◆ **What the task asks**: Below are the records; give again exactly the line with "escalation_timeout_default : Z;", the line with "log_rationale : string;", and each line that lies between them, and nothing besides.

◆ **Supplied records**:
(** * Coquette TUI (simple_tui.py): event classification, response extraction,
      PTY buffer and send path, embedded in Rocq.

    The Python program keeps one mutable object ([self], class CoquetteTUI).
    It is embedded here as a record threaded through a small state and
    exception monad.  Python strings are sequences of Unicode code points,
    JSON documents are the values [json.loads] builds, and the pieces of the
    interpreter the program leans on (the JSON decoder, the system clock,
    float formatting, [str()] of a non-string value, [str.lower]) are
    collected in one interface, [PyRuntime]; every property below holds for
    any implementation of it.  A reference implementation ([Ref.runtime],
    with a decoder written after the [json] module) is used to evaluate the
    program on concrete inputs.

    The terminal is a second interface, [Terminal]: what the curses calls
    answer (the size of the window, whether a text is accepted at a place),
    the clock text of a time stamp, and the attributes of [self] that the
    methods embedded here only read (the input line, the PTY session).
    [draw_screen] paints through it and raises what the first failing call
    raises.

    What is left out: the debug log file ([log_debug] changes nothing of
    [self]), colours and attributes of the painted text, a change of the
    window size between two draws, signals, and seconds are rationals
    rather than floats. *)

From Stdlib Require Import List NArith ZArith QArith Qround Lia Bool Ascii.
From Stdlib Require String DecimalString.
Import ListNotations String.StringSyntax.

Set Warnings "-register-all".

Delimit Scope string_scope with string.
Local Open Scope N_scope.
Local Open Scope list_scope.

(* ===================================================================== *)
(** ** Python strings *)
(* ===================================================================== *)

(** A [str] is a list of code points. *)
Definition pystr := list N.

Definition code (a : ascii) : N := N_of_ascii a.

(** An ASCII literal of the source. *)
Fixpoint lit (s : String.string) : pystr :=
  match s with
  | String.EmptyString => []
  | String.String a r => code a :: lit r
  end.

Arguments lit s%_string.

(** A literal in which an apostrophe stands for a double quote, so that JSON
    texts can be written down. *)
Definition jlit (s : String.string) : pystr :=
  map (fun c => if c =? 39 then 34 else c) (lit s).

Arguments jlit s%_string.

Definition str_eqb (a b : pystr) : bool :=
  if list_eq_dec N.eq_dec a b then true else false.

(** [str.isspace] for one code point: the characters [str.strip()] removes. *)
Definition py_isspace (c : N) : bool :=
  ((9 <=? c) && (c <=? 13)) || ((28 <=? c) && (c <=? 32))
  || (c =? 0x85) || (c =? 0xA0) || (c =? 0x1680)
  || ((0x2000 <=? c) && (c <=? 0x200A))
  || (c =? 0x2028) || (c =? 0x2029) || (c =? 0x202F) || (c =? 0x205F)
  || (c =? 0x3000).

Fixpoint lstrip (s : pystr) : pystr :=
  match s with
  | [] => []
  | c :: t => if py_isspace c then lstrip t else s
  end.

Definition rstrip (s : pystr) : pystr := rev (lstrip (rev s)).

(** [s.strip()] *)
Definition strip (s : pystr) : pystr := rstrip (lstrip s).

Fixpoint starts_with (p s : pystr) : bool :=
  match p, s with
  | [], _ => true
  | _ :: _, [] => false
  | a :: p', b :: s' => (a =? b) && starts_with p' s'
  end.

(** [needle in hay] for two strings. *)
Fixpoint contains (needle hay : pystr) : bool :=
  starts_with needle hay
  || match hay with
     | [] => false
     | _ :: t => contains needle t
     end.

(** [s.find(c)] for a one-character [c], counting from [i]; -1 when absent. *)
Fixpoint find_char (c : N) (s : pystr) (i : Z) : Z :=
  match s with
  | [] => (-1)%Z
  | x :: t => if x =? c then i else find_char c t (i + 1)%Z
  end.

(** [s[a:b]] for [0 <= a]. *)
Definition slice {A} (s : list A) (a b : nat) : list A := firstn (b - a) (skipn a s).

(** [l[-n:]] *)
Definition last_n {A} (n : nat) (l : list A) : list A := skipn (length l - n) l.

(** [s.replace(old, new)] for a non-empty [old]: occurrences are replaced
    from left to right and do not overlap.  [skip] counts the characters of
    the occurrence just replaced that are still to be passed over. *)
Fixpoint replace_go (old new : pystr) (skip : nat) (s : pystr) : pystr :=
  match s with
  | [] => []
  | c :: t =>
      match skip with
      | S k => replace_go old new k t
      | O => if starts_with old s
             then new ++ replace_go old new (length old - 1) t
             else c :: replace_go old new 0 t
      end
  end.
Definition status_value (st : ActionStatus) : string :=
  match st with
  | PENDING => "PENDING" | IN_PROGRESS => "IN_PROGRESS"
  | AWAITING_APPROVAL => "AWAITING_APPROVAL" | APPROVED => "APPROVED"
  | REJECTED => "REJECTED" | COMPLETED => "COMPLETED" | FAILED => "FAILED"
  | ESCALATED => "ESCALATED"
  end.

(** ** Models ([app/models/base.py], [governance.py], [audit.py]) *)

Record AgentAction : Type := mkAgentAction {
  action_id : string;
  action_agent_type : AgentType;
  action_type : string;
  parameters : blob;
  action_patient_id : option string;
  action_risk_level : RiskLevel;
  action_confidence_score : Q;
  action_rationale : string;
  action_status : ActionStatus;
  requires_approval : bool;
  action_approved_by : option string;
  action_timestamp : Z
}.

Definition set_action_status (st : ActionStatus) (a : AgentAction) : AgentAction :=
  mkAgentAction (action_id a) (action_agent_type a) (action_type a)
    (parameters a) (action_patient_id a) (action_risk_level a)
    (action_confidence_score a) (action_rationale a) st
    (requires_approval a) (action_approved_by a) (action_timestamp a).

Definition set_action_risk_level (r : RiskLevel) (a : AgentAction) : AgentAction :=
  mkAgentAction (action_id a) (action_agent_type a) (action_type a)
    (parameters a) (action_patient_id a) r
    (action_confidence_score a) (action_rationale a) (action_status a)
    (requires_approval a) (action_approved_by a) (action_timestamp a).

(** What a registered handler returns: a dict read through
    [.get("success", True)] and [.get("error", "FAILED")]. *)
Record HandlerResult : Type := mkHandlerResult {
  hr_success : option bool;
  hr_error : option string;
  hr_payload : blob
}.

(** The [result] dicts [AgentResponse] is built with. *)
Inductive ResponseResult : Type :=
| EscalationResult (escalation_id : string)
| ApprovalQueued (approval_request_id : string) (required : Z) (status : string)
| ExecutionResult (r : HandlerResult)
| ApprovalDecision (request_id : string) (status : string) (approved : bool).

Record AgentResponse : Type := mkAgentResponse {
  success : bool;
  action : AgentAction;
  result : option ResponseResult;
  error : option string;
  escalation_required : bool;
  escalation_reason : option string
}.

Record APICallLog : Type := mkAPICallLog {
  call_id : string;
  service_name : string;
  endpoint : string;
  method : string;
  request_payload : blob;
  response_payload : option blob;
  status_code : Z;
  latency_ms : Q;
  call_timestamp : Z;
  call_error : option string
}.

Record ApprovalRequest : Type := mkApprovalRequest {
  request_id : string;
  request_created_at : Z;
  request_action_id : string;
  request_agent_type : AgentType;
  request_action_type : string;
  request_patient_id : option string;
  request_risk_level : RiskLevel;
  request_confidence_score : Q;
  request_rationale : string;
  details : blob;
  required_approvers : Z;
  current_approvals : Z;
  approved_by : list string;
  rejected_by : option string;
  rejection_reason : option string;
  request_status : string;
  expires_at : option Z;
  priority : string
}.

Record GovernanceRule : Type := mkGovernanceRule {
  rule_id : string;
  rule_name : string;
  rule_description : string;
  rule_agent_types : list AgentType;
  rule_action_types : list string;
  rule_risk_level : RiskLevel;
  confidence_threshold : Q;
  rule_requires_approval : bool;
  rule_required_approvers : Z;
  approver_roles : list UserRole;
  auto_escalate : bool;
  escalation_timeout_seconds : Z;
  rule_enabled : bool;
  rule_created_at : Z;
  rule_updated_at : Z
}.

Record RBACPermission : Type := mkRBACPermission {
  permission_id : string;
  permission_role : UserRole;
  permission_agent_type : AgentType;
  allowed_actions : list string;
  read_access : bool;
  write_access : bool;
  approve_access : bool;
  admin_access : bool
}.

Record User : Type := mkUser {
  user_id : string;
  username : string;
  email : string;
  role : UserRole;
  department : option string;
  is_active : bool;
  user_created_at : Z;
  last_login : option Z;
  permissions_override : list string
}.

Record GovernanceConfig : Type := mkGovernanceConfig {
  config_id : string;
  confidence_threshold_default : Q;
  escalation_timeout_default : Z;
  max_retry_attempts : Z;
  audit_retention_days : Z;
  session_timeout_minutes : Z;
  require_mfa : bool;
  encryption_enabled : bool;
  bias_monitoring_enabled : bool;
  bias_threshold : Q;
  api_rate_limits : list (string * Z);
  config_updated_at : Z
}.

Record AuditLogEntry : Type := mkAuditLogEntry {
  log_id : string;
  log_timestamp : Z;
  agent_id : string;
  log_agent_type : AgentType;
  log_action_type : string;
  log_patient_id : option string;
  log_parameters : blob;
  log_rationale : string;
  log_confidence_score : Q;
  log_risk_level : RiskLevel;
  api_calls : list blob;
  human_override : bool;
  override_by : option string;
  override_reason : option string;
  outcome : string;
  log_status : ActionStatus;
  modifications : list blob;
  log_session_id : option string;
  log_user_id : option string;
  log_ip_address : option string
}.

Record AccessLog : Type := mkAccessLog {
  access_id : string;
  access_timestamp : Z;
  access_user_id : string;
  user_role : string;
  access_patient_id : string;
  resource_type : string;
  access_action : string;
  access_success : bool;
  access_reason : option string;
  access_ip_address : option string;
  access_session_id : option string
}.

Record EscalationLog : Type := mkEscalationLog {
  escalation_id : string;
  escalation_timestamp : Z;
  source_agent : AgentType;
  escalation_action_id : string;
  escalation_log_reason : string;
  escalation_confidence_score : Q;
  escalation_risk_level : RiskLevel;
  assigned_to : option string;
  resolved : bool;
  resolution_timestamp : option Z;
  resolution_action : option string;
  resolved_by : option string
}.

Record ComplianceEvent : Type := mkComplianceEvent {
  event_id : string;
  event_timestamp : Z;
  event_type : string;
  severity : string;
  description : string;
  affected_patients : list string;
  affected_agents : list AgentType;
  remediation_required : bool;
  remediation_status : option string;
  remediation_deadline : option Z;
  event_assigned_to : option string
}.

Record BiasMetric : Type := mkBiasMetric {
  metric_id : string;
  metric_timestamp : Z;
  metric_type : string;
  dimension : string;
  metric_agent_type : AgentType;
  metric_action_type : string;
  baseline_rate : Q;
  observed_rate : Q;
  disparity_ratio : Py.pyfloat;
  threshold_exceeded : bool;
  sample_size : nat;
  confidence_interval : Py.pyfloat * Py.pyfloat;
  metric_details : blob
}.

(** ** Layer 1: risk-tiered gates ([app/governance/risk_gates.py]) *)

Module RiskGateManager.

Record t : Type := mk {
  rules : Py.pydict GovernanceRule;
  pending_approvals : gmap string ApprovalRequest
}.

◆ **Task output**:
  escalation_timeout_default : Z;
  max_retry_attempts : Z;
  audit_retention_days : Z;
  session_timeout_minutes : Z;
  require_mfa : bool;
  encryption_enabled : bool;
  bias_monitoring_enabled : bool;
  bias_threshold : Q;
  api_rate_limits : list (string * Z);
  config_updated_at : Z
}.

Record AuditLogEntry : Type := mkAuditLogEntry {
  log_id : string;
  log_timestamp : Z;
  agent_id : string;
  log_agent_type : AgentType;
  log_action_type : string;
  log_patient_id : option string;
  log_parameters : blob;
  log_rationale : string;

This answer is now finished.